Content starts

(** ** TiltDiagnostic.h *)

Definition kSustainedTiltThresholdDeg : double := d_one.
Definition kHysteresisFraction : double := d_lit 1 2.
Definition kSustainedWindowSeconds : double := d_of_Z 60.
Definition kMinSamplesForDecision : nat := 30.

Record TiltSample := mkTilt { timestamp_s : double; tiltDeg : double }.

Definition MedianOverWindow (window : list TiltSample) (now_s : double) : double :=
  let cutoff := now_s - kSustainedWindowSeconds in
  let inWindow := map tiltDeg (filter (fun s => fge (timestamp_s s) cutoff = true) window) in
  if (length inWindow <? kMinSamplesForDecision)%nat then minus_one else nth_median inWindow.

(** The alarm, and the median. *)
Definition EvaluateTilt (window : list TiltSample) (now_s : double) (wasAlarmed : bool) : bool * double :=
  let medianDeg := MedianOverWindow window now_s in
  (if flt medianDeg fzero then wasAlarmed
   else if wasAlarmed then fge medianDeg (kSustainedTiltThresholdDeg * kHysteresisFraction)
   else fgt medianDeg kSustainedTiltThresholdDeg, medianDeg).

(** ** Theorems *)

Section RestProps.
Context `{Eigen} `{EigenMore} `{Libm} `{EigenSolver} `{EigenRot}.

(** One update of one tracker. *)
Record RestObs := mkObs { ob_rot : Quaterniond; ob_now : double; ob_dt : double }.

(** The states a tracker passes through since its entry was made; the time of a
    lock may be stamped. *)
Inductive rest_trace : list RestObs -> RestState -> Prop :=
| trace_nil : rest_trace [] rest_init
| trace_update l s o : rest_trace l s -> rest_trace (l ++ [o]) (UpdatePhase s (ob_rot o) (ob_now o) (ob_dt o))
| trace_stamp l s t : rest_trace l s -> haveLock s = true -> rest_trace l (s <| phaseEnteredAt := t |>).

Content ends

YOUR OBJECTIVE →
The lines to return are those in the material above that hold "then".

ANSWER FOR THIS EXERCISE →
  if (length inWindow <? kMinSamplesForDecision)%nat then minus_one else nth_median inWindow.
  (if flt medianDeg fzero then wasAlarmed
   else if wasAlarmed then fge medianDeg (kSustainedTiltThresholdDeg * kHysteresisFraction)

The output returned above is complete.